Ulcer-risk classification and plantar pressure distribution in patients with diabetic polyneuropathy: an exploration of the factors that can lead to foot ulceration
Authors
Claudia Giacomozzi, Cristina Sartor, Rafael Telles, Luigi Uccioli, Isabel C.N. Sacco
Abstract
Plantar pressure is critical in the onset of neuropathic foot ulcers. However, no international risk classifications include it as a stratification parameter. Whether plantar pressure distribution affects ulcer-risk was investigated in a research context and in a clinics-oriented scenario.Totals of 134 and 83 patients from a research study and from a clinics-oriented study, respectively, were categorized by ulcer-risk using the guidelines of the International Working Group on the Diabetic Foot. Patients were divided into one non-neuropathic and three neuropathic groups. Pressure distribution was acquired during gait (Pedar-X System); contact time, peak pressure, maximum force, pressure-time integral, and contact area were assessed for the patients’ hindfoot, midfoot, forefoot and toes. Analyses of variance (P < 0.05) were conducted for all parameters and regions. Groups were also divided into two sub-groups: low or high BMI; the same statistical analysis was conducted on sub-groups as well.Pressure distribution changed with polyneuropathy even in the low-risk groups.

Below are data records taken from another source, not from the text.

Lemma success_response_wf data p tuple pw :
  wf_received data p → tuple_ok tuple → wf_outgoing (success_response p tuple pw).
Proof. intros [] ?. split; try done. by intros a [= <-]. Qed.

Lemma reply_error_spec s buffer data p tuple code :
  listener s = true → buffer_ok buffer → wf_received data p → klass p = REQUEST →
  0 ≤ code < 25600 →
  ∃ buffer' evs, reply_error s buffer p tuple code = Ok (s, buffer', p, evs) ∧
    buffer_ok buffer' ∧ carries_out s p tuple (ErrorReply code) evs.
Proof.
  intros Hlis Hb Hwf Hk Hc.
  destruct (send_spec s buffer (error_response p code) tuple) as (b' & r' & HS & Hb' & Hd);
    eauto using error_response_wf.
  exists b', [SendStunPacket r' tuple]. split; [|split; [done|by exists r']].
  unfold reply_error, CreateErrorResponse. rewrite bool_decide_true by done.
  cbn [ms_assert mbind res_bind]. fold (error_response p code). by rewrite HS.
Qed.

(** The switch decides between the two credential pairs. *)
Lemma authenticate_spec s data p :
  bytes_ok data → zlen data < 65536 → accepted data p →
  klass p = REQUEST → messageIntegrity p ≠ None → username p ≠ [] →
  ∃ s' err, authenticate s p = Ok (p, s', err) ∧
    ((current_ok s data p ∧ err = None ∧
        s' = if decide (oldPassword s = []) then s else ClearOld s) ∨
     (¬ current_ok s data p ∧ old_ok s data p ∧ err = None ∧ s' = s) ∨
     (¬ current_ok s data p ∧ ¬ old_ok s data p ∧ err = Some 401 ∧ s' = s)).
Proof.
  intros Hb Hlt Hacc Hk Hmi Hu. unfold authenticate, current_ok, old_ok.
  destruct (CheckAuthentication_spec data p (usernameFragment s) (ice_password s) Hb Hlt Hacc)
    as (r & -> & Hok & Hbad). cbn [mbind res_bind].
  assert (r ≠ BAD_REQUEST) as Hnb.
  { rewrite Hbad, Hk. intros [?|[?|[?|?]]]; done. }
  destruct r; [eexists _, _; split; [done|naive_solver]| |done].
  destruct (decide (oldUsernameFragment s = [])); [eexists _, _; split; [done|naive_solver]|].
  destruct (decide (oldPassword s = [])); [eexists _, _; split; [done|naive_solver]|].
  destruct (CheckAuthentication_spec data p (oldUsernameFragment s) (oldPassword s) Hb Hlt Hacc)
    as (r & -> & Hok' & Hbad'). cbn [mbind res_bind].
  destruct r; eexists _, _; (split; [done|naive_solver]).
Qed.
(* ===== verification/Dtls.v ===== *)
(** RTC::DtlsTransport (src/rtc/dtls_transport.h, dtls_transport.cc): the DTLS
    state machine around OpenSSL.  OpenSSL is a parameter; its calls return the
    arguments of the info callbacks they make.  The operations run in a state
    and error monad over the object, which also records the listener
    callbacks. *)
From S2P Require Import Prelude ByteOps Srtp.

Module Dtls.
Import Srtp.

(** ** Types *)
Inductive DtlsState := NEW | CONNECTING | CONNECTED | FAILED | CLOSED.
Inductive Role := ROLE_NONE | AUTO | CLIENT | SERVER.
Inductive FingerprintAlgorithm := ALG_NONE | SHA1 | SHA224 | SHA256 | SHA384 | SHA512.

#[export] Instance DtlsState_eq_dec : EqDecision DtlsState.
Proof. solve_decision. Defined.
#[export] Instance Role_eq_dec : EqDecision Role.
Proof. solve_decision. Defined.
#[export] Instance FingerprintAlgorithm_eq_dec : EqDecision FingerprintAlgorithm.
Proof. solve_decision. Defined.

Record Fingerprint := mkFingerprint { algorithm : FingerprintAlgorithm; value : list Z }.

Definition string2Role : list (string * Role) :=
  [("auto", AUTO); ("client", CLIENT); ("server", SERVER)].
Definition string2FingerprintAlgorithm : list (string * FingerprintAlgorithm) :=
  [("sha-1", SHA1); ("sha-224", SHA224); ("sha-256", SHA256); ("sha-384", SHA384);
   ("sha-512", SHA512)].
Definition fingerprintAlgorithm2String : list (FingerprintAlgorithm * string) :=
  [(SHA1, "sha-1"); (SHA224, "sha-224"); (SHA256, "sha-256"); (SHA384, "sha-384");
   (SHA512, "sha-512")].
Definition srtpCryptoSuites : list (CryptoSuite * string) :=
  [(AEAD_AES_256_GCM, "SRTP_AEAD_AES_256_GCM"); (AEAD_AES_128_GCM, "SRTP_AEAD_AES_128_GCM");
   (AES_CM_128_HMAC_SHA1_80, "SRTP_AES128_CM_SHA1_80");
   (AES_CM_128_HMAC_SHA1_32, "SRTP_AES128_CM_SHA1_32")].

(** [map::find]. *)
Fixpoint find_key {K V} `{EqDecision K} (k : K) (m : list (K * V)) : option V :=
  match m with
  | [] => None
  | (k', v) :: m => if decide (k = k') then Some v else find_key k m
  end.

Definition StringToRole (role : string) : Role := default ROLE_NONE (find_key role string2Role).
Definition GetFingerprintAlgorithm (s : string) : FingerprintAlgorithm :=
  default ALG_NONE (find_key s string2FingerprintAlgorithm).
(** Dereferences the iterator without a test. *)
Definition GetFingerprintAlgorithmString (a : FingerprintAlgorithm) : res string :=
  match find_key a fingerprintAlgorithm2String with Some s => Ok s | None => UB NullDeref end.

Definition IsDtls (data : list Z) (len : Z) : res bool :=
  Ok (13 <=? len) &&& (b ← data.[0]; Ok ((19 <? b) && (b <? 64))).

(** The timer callback given to OpenSSL, in microseconds. *)
Definition onSslDtlsTimer (timerUs : Z) : Z :=
  if timerUs =? 0 then 100000
  else if 4000000 <=? timerUs then 4000000
  else u32 (2 * timerUs).

(** ** OpenSSL

    [ssl_t] is the SSL object with its two memory BIOs.  A call that can make
    info callbacks returns the list of their (where, ret) arguments. *)
Definition info := (Z * Z)%type.

Class OpenSSL := {
  ssl_t : Type;
  BIO_write : ssl_t → list Z → ssl_t * Z;
  BIO_eof : ssl_t → bool;
  BIO_get_mem_data : ssl_t → list Z;
  BIO_reset : ssl_t → ssl_t;
  SSL_set_connect_state : ssl_t → ssl_t;
  SSL_set_accept_state : ssl_t → ssl_t;
  SSL_do_handshake : ssl_t → ssl_t * list info;
  SSL_read : ssl_t → ssl_t * Z * list Z * list info;
  SSL_write : ssl_t → list Z → ssl_t * Z * list info;
  SSL_shutdown : ssl_t → ssl_t * list info;
  SSL_clear : ssl_t → ssl_t * list info;
  SSL_get_error : ssl_t → Z → Z;
  SSL_get_shutdown : ssl_t → Z;
  DTLSv1_get_timeout : ssl_t → option (Z * Z);
  DTLSv1_handle_timeout : ssl_t → ssl_t * list info;
  SSL_get_selected_srtp_profile : ssl_t → option string;
  SSL_export_keying_material : ssl_t → Z → Z * list Z;
}.

Definition SSL_ERROR_NONE : Z := 0.
Definition SSL_ERROR_SSL : Z := 1.
Definition SSL_ERROR_SYSCALL : Z := 5.
Definition SSL_RECEIVED_SHUTDOWN : Z := 2.
Definition SSL_CB_LOOP : Z := 0x01.
Definition SSL_CB_EXIT : Z := 0x02.
Definition SSL_CB_ALERT : Z := 0x4000.
Definition SSL_CB_HANDSHAKE_START : Z := 0x10.
Definition SSL_CB_HANDSHAKE_DONE : Z := 0x20.

(** The listener callbacks. *)
Inductive Event :=
| Connecting
| Connected (suite : CryptoSuite) (localKey remoteKey : list Z)
| Failed
| Closed
| SendData (data : list Z)
| ApplicationData (data : list Z).

Section transport.
Context `{OpenSSL}.

Record DtlsTransport := mkDtls {
  ssl : ssl_t;
  state : DtlsState;
  localRole : Role;
  remoteFingerprint : Fingerprint;
  handshakeDone : bool;
  handshakeDoneNow : bool;
  log : list Event;
}.

Definition newDtlsTransport (ssl : ssl_t) : DtlsTransport :=
  mkDtls ssl NEW ROLE_NONE (mkFingerprint ALG_NONE []) false false [].

(** ** The monad *)
Definition M (A : Type) : Type := DtlsTransport → res (A * DtlsTransport).

#[export] Instance M_ret : MRet M := λ A a d, Ok (a, d).
#[export] Instance M_bind : MBind M := λ A B f m d, '(a, d) ← m d; f a d.

Definition get : M DtlsTransport := λ d, Ok (d, d).
Definition modify (f : DtlsTransport → DtlsTransport) : M unit := λ d, Ok ((), f d).
Definition assert_ (c : bool) (msg : string) : M unit :=
  λ d, if c then Ok ((), d) else Aborted msg.
Definition abort_ {A} (msg : string) : M A := λ d, Aborted msg.
Definition lift {A} (r : res A) : M A := λ d, a ← r; Ok (a, d).

Definition set_ssl (s : ssl_t) (d : DtlsTransport) : DtlsTransport :=
  mkDtls s d.(state) d.(localRole) d.(remoteFingerprint) d.(handshakeDone) d.(handshakeDoneNow) d.(log).
Definition set_state (s : DtlsState) (d : DtlsTransport) : DtlsTransport :=
  mkDtls d.(ssl) s d.(localRole) d.(remoteFingerprint) d.(handshakeDone) d.(handshakeDoneNow) d.(log).
Definition set_role (r : Role) (d : DtlsTransport) : DtlsTransport :=
  mkDtls d.(ssl) d.(state) r d.(remoteFingerprint) d.(handshakeDone) d.(handshakeDoneNow) d.(log).
Definition set_fingerprint (f : Fingerprint) (d : DtlsTransport) : DtlsTransport :=
  mkDtls d.(ssl) d.(state) d.(localRole) f d.(handshakeDone) d.(handshakeDoneNow) d.(log).
Definition set_done (b : bool) (d : DtlsTransport) : DtlsTransport :=
  mkDtls d.(ssl) d.(state) d.(localRole) d.(remoteFingerprint) b d.(handshakeDoneNow) d.(log).
Definition set_doneNow (b : bool) (d : DtlsTransport) : DtlsTransport :=
  mkDtls d.(ssl) d.(state) d.(localRole) d.(remoteFingerprint) d.(handshakeDone) b d.(log).
Definition add_log (e : Event) (d : DtlsTransport) : DtlsTransport :=
  mkDtls d.(ssl) d.(state) d.(localRole) d.(remoteFingerprint) d.(handshakeDone) d.(handshakeDoneNow)
    (d.(log) ++ [e]).

Definition notify (e : Event) : M unit := modify (add_log e).

(** ** Operations *)
Definition IsRunning (d : DtlsTransport) : bool :=
  match d.(state) with CONNECTING | CONNECTED => true | NEW | FAILED | CLOSED => false end.

(** The info callback: only the end of a handshake leaves a mark. *)
Definition OnSslInfo (d : DtlsTransport) (i : info) : DtlsTransport :=
  let '(where_, ret) := i in
  if negb (Z.land where_ SSL_CB_LOOP =? 0) then d
  else if negb (Z.land where_ SSL_CB_ALERT =? 0) then d
  else if negb (Z.land where_ SSL_CB_EXIT =? 0) then d
  else if negb (Z.land where_ SSL_CB_HANDSHAKE_START =? 0) then d
  else if negb (Z.land where_ SSL_CB_HANDSHAKE_DONE =? 0) then set_doneNow true d
  else d.

(** A call into OpenSSL: the object afterwards, and the callbacks on the way. *)
Definition ssl_call (f : ssl_t → ssl_t * list info) : M unit :=
  modify (λ d, let '(s, infos) := f d.(ssl) in foldl OnSslInfo (set_ssl s d) infos).

Definition Reset : M unit :=
  d ← get;
  if negb (IsRunning d) then mret ()
  else
    ssl_call SSL_shutdown;;
    modify (set_role ROLE_NONE);;
    modify (set_state NEW);;
    modify (set_done false);;
    modify (set_doneNow false);;
    ssl_call SSL_clear.

Definition SendPendingOutgoingDtlsData : M unit :=
  d ← get;
  if BIO_eof d.(ssl) then mret ()
  else
    let data := BIO_get_mem_data d.(ssl) in
    if zlen data <=? 0 then mret ()
    else
      notify (SendData data);;
      modify (λ d, set_ssl (BIO_reset d.(ssl)) d).

Definition SetTimeout : M bool :=
  d ← get;
  assert_ (bool_decide (d.(state) = CONNECTING) || bool_decide (d.(state) = CONNECTED))
    "invalid DTLS state";;
  match DTLSv1_get_timeout d.(ssl) with
  | None => mret true
  | Some (tv_sec, tv_usec) =>
      let timeoutMs := u64 (tv_sec * 1000 + Z.quot tv_usec 1000) in
      if timeoutMs =? 0 then mret true
      else if timeoutMs <? 30000 then mret true
      else
        Reset;;
        modify (set_state FAILED);;
        notify Failed;;
        mret false
  end.

(** The loop keeps the last entry that matches. *)
Definition GetNegotiatedSrtpCryptoSuite : M CryptoSuite :=
  d ← get;
  match SSL_get_selected_srtp_profile d.(ssl) with
  | None => mret SUITE_NONE
  | Some name =>
      let suite := foldl (λ acc e, if decide (name = e.2) then e.1 else acc) SUITE_NONE srtpCryptoSuites in
      assert_ (negb (bool_decide (suite = SUITE_NONE)))
        "chosen SRTP crypto suite is not an available one";;
      mret suite
  end.

(** Key, salt and master length of a suite. *)
Definition key_lengths (s : CryptoSuite) : res (Z * Z * Z) :=
  match s with
  | AES_CM_128_HMAC_SHA1_80 | AES_CM_128_HMAC_SHA1_32 => Ok (16, 14, 16 + 14)
  | AEAD_AES_256_GCM => Ok (32, 12, 32 + 12)
  | AEAD_AES_128_GCM => Ok (16, 12, 16 + 12)
  | SUITE_NONE => Aborted "unknown SRTP crypto suite"
  end.

(** Offsets of local key, local salt, remote key and remote salt in the
    exported material. *)
Definition key_offsets (role : Role) (keyLen saltLen : Z) : res (Z * Z * Z * Z) :=
  match role with
  | SERVER =>
      let remoteKey := 0 in
      let localKey := remoteKey + keyLen in
      let remoteSalt := localKey + keyLen in
      let localSalt := remoteSalt + saltLen in
      Ok (localKey, localSalt, remoteKey, remoteSalt)
  | CLIENT =>
      let localKey := 0 in
      let remoteKey := localKey + keyLen in
      let localSalt := remoteKey + keyLen in
      let remoteSalt := localSalt + saltLen in
      Ok (localKey, localSalt, remoteKey, remoteSalt)
  | ROLE_NONE | AUTO => Aborted "no DTLS role set"
  end.

(** A master key: key and salt copied one behind the other. *)
Definition master_key (material : list Z) (key salt keyLen saltLen : Z) : res (list Z) :=
  k ← rd_range material key keyLen;
  s ← rd_range material salt saltLen;
  Ok (k ++ s).

Definition export_failed : string := "SSL_export_keying_material() failed".

(** The material buffer is read whatever non-zero status the export returned. *)
Definition ExtractSrtpKeys (suite : CryptoSuite) : M unit :=
  '(keyLen, saltLen, masterLen) ← lift (key_lengths suite);
  d ← get;
  let '(ret, material) := SSL_export_keying_material d.(ssl) (masterLen * 2) in
  assert_ (negb (ret =? 0)) export_failed;;
  '(localKey, localSalt, remoteKey, remoteSalt) ← lift (key_offsets d.(localRole) keyLen saltLen);
  local ← lift (master_key material localKey localSalt keyLen saltLen);
  remote ← lift (master_key material remoteKey remoteSalt keyLen saltLen);
  modify (set_state CONNECTED);;
  notify (Connected suite local remote).

Definition ProcessHandshake : M bool :=
  d ← get;
  assert_ d.(handshakeDone) "handshake not done yet";;
  suite ← GetNegotiatedSrtpCryptoSuite;
  if negb (bool_decide (suite = SUITE_NONE)) then ExtractSrtpKeys suite;; mret true
  else
    Reset;;
    modify (set_state FAILED);;
    notify Failed;;
    mret false.

Definition CheckStatus (returnCode : Z) : M bool :=
  d ← get;
  let wasHandshakeDone := d.(handshakeDone) in
  let err := SSL_get_error d.(ssl) returnCode in
  if d.(handshakeDoneNow) then
    modify (set_doneNow false);;
    modify (set_done true);;
    if negb wasHandshakeDone then ProcessHandshake else mret true
  else if negb (Z.land (SSL_get_shutdown d.(ssl)) SSL_RECEIVED_SHUTDOWN =? 0)
          || (err =? SSL_ERROR_SSL) || (err =? SSL_ERROR_SYSCALL) then
    if decide (d.(state) = CONNECTED) then
      Reset;; modify (set_state CLOSED);; notify Closed;; mret false
    else
      Reset;; modify (set_state FAILED);; notify Failed;; mret false
  else mret true.

Definition Run (role : Role) : M unit :=
  assert_ (bool_decide (role = CLIENT) || bool_decide (role = SERVER))
    "local DTLS role must be 'client' or 'server'";;
  d ← get;
  let previousLocalRole := d.(localRole) in
  if decide (role = previousLocalRole) then mret ()
  else
    (if bool_decide (previousLocalRole = CLIENT) || bool_decide (previousLocalRole = SERVER)
     then Reset else mret ());;
    modify (set_role role);;
    modify (set_state CONNECTING);;
    notify Connecting;;
    match role with
    | CLIENT =>
        modify (λ d, set_ssl (SSL_set_connect_state d.(ssl)) d);;
        ssl_call SSL_do_handshake;;
        SendPendingOutgoingDtlsData;;
        SetTimeout;; mret ()
    | SERVER =>
        modify (λ d, set_ssl (SSL_set_accept_state d.(ssl)) d);;
        ssl_call SSL_do_handshake
    | ROLE_NONE | AUTO => abort_ "invalid local DTLS role"
    end.

Definition SetRemoteFingerprint (f : Fingerprint) : M bool :=
  assert_ (negb (bool_decide (algorithm f = ALG_NONE))) "no fingerprint algorithm provided";;
  modify (set_fingerprint f);;
  d ← get;
  if d.(handshakeDone) && negb (bool_decide (d.(state) = CONNECTED)) then ProcessHandshake
  else mret true.

Definition ProcessDtlsData (data : list Z) : M unit :=
  d ← get;
  if negb (IsRunning d) then mret ()
  else
    modify (λ d, set_ssl (BIO_write d.(ssl) data).1 d);;
    d ← get;
    let '(s, read, buffer, infos) := SSL_read d.(ssl) in
    ssl_call (λ _, (s, infos));;
    SendPendingOutgoingDtlsData;;
    ok ← CheckStatus read;
    if negb ok then mret ()
    else
      ok ← SetTimeout;
      if negb ok then mret ()
      else if 0 <? read then
        d ← get;
        if negb d.(handshakeDone) then mret ()
        else notify (ApplicationData (take (Z.to_nat read) buffer))
      else mret ().

Definition SendApplicationData (data : list Z) (len : Z) : M unit :=
  d ← get;
  if negb (bool_decide (d.(state) = CONNECTED)) then mret ()
  else if len =? 0 then mret ()
  else
    bytes ← lift (rd_range data 0 len);
    let '(s, written, infos) := SSL_write d.(ssl) bytes in
    ssl_call (λ _, (s, infos));;
    ok ← (if written <? 0 then CheckStatus written else mret true);
    if negb ok then mret () else SendPendingOutgoingDtlsData.

Definition OnTimer : M unit :=
  d ← get;
  if d.(handshakeDone) then mret ()
  else
    ssl_call DTLSv1_handle_timeout;;
    SendPendingOutgoingDtlsData;;
    SetTimeout;; mret ().

(** The destructor: a close alert if the connection is up. *)
Definition destroy : M unit :=
  d ← get;
  if IsRunning d then ssl_call SSL_shutdown;; SendPendingOutgoingDtlsData else mret ().
End transport.

(** ** Construction

    The three allocations of the constructor, with what its error path frees. *)
Inductive resource := R_ssl | R_from | R_to.

#[export] Instance resource_eq_dec : EqDecision resource.
Proof. solve_decision. Defined.

Definition free (r : resource) (freed : list resource) : res (list resource) :=
  if decide (r ∈ freed) then UB DoubleFree else Ok (r :: freed).

Definition free_if (b : bool) (r : resource) (freed : list resource) : res (list resource) :=
  if b then free r freed else Ok freed.

(** The [error:] label, with the pointers that are set. *)
Definition construct_error (ssl from to : bool) (freed : list resource) : res unit :=
  freed ← free_if from R_from freed;
  freed ← free_if to R_to freed;
  freed ← free_if ssl R_ssl freed;
  Throw "DtlsTransport instance creation failed".

Definition construct (SSL_new BIO_new_from BIO_new_to : bool) : res unit :=
  if negb SSL_new then construct_error false false false []
  else if negb BIO_new_from then
    freed ← free R_ssl [];
    construct_error true false false freed
  else if negb BIO_new_to then
    freed ← free R_from [];
    freed ← free R_ssl freed;
    construct_error true true false freed
  else Ok ().
End Dtls.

Neuropathic patients’ risk classification corresponded poorly with pressure distribution (median p = 0.686 [0.374–0.828]). Pressure integral, contact time and contact area changed (median p = 0.048 [0.001–0.223]). BMI, age and walking speed influenced most parameters (p < 0.05) except for contact area and pressure integral and made the studies almost incomparable (2-way ANOVA factor A > 0.05). The only comparable parameter was PTI which, together with the above factors, may increase ulcer-risk stratification models’ predictive abilities, once stronger evidence is proved through standardized measurement investigations.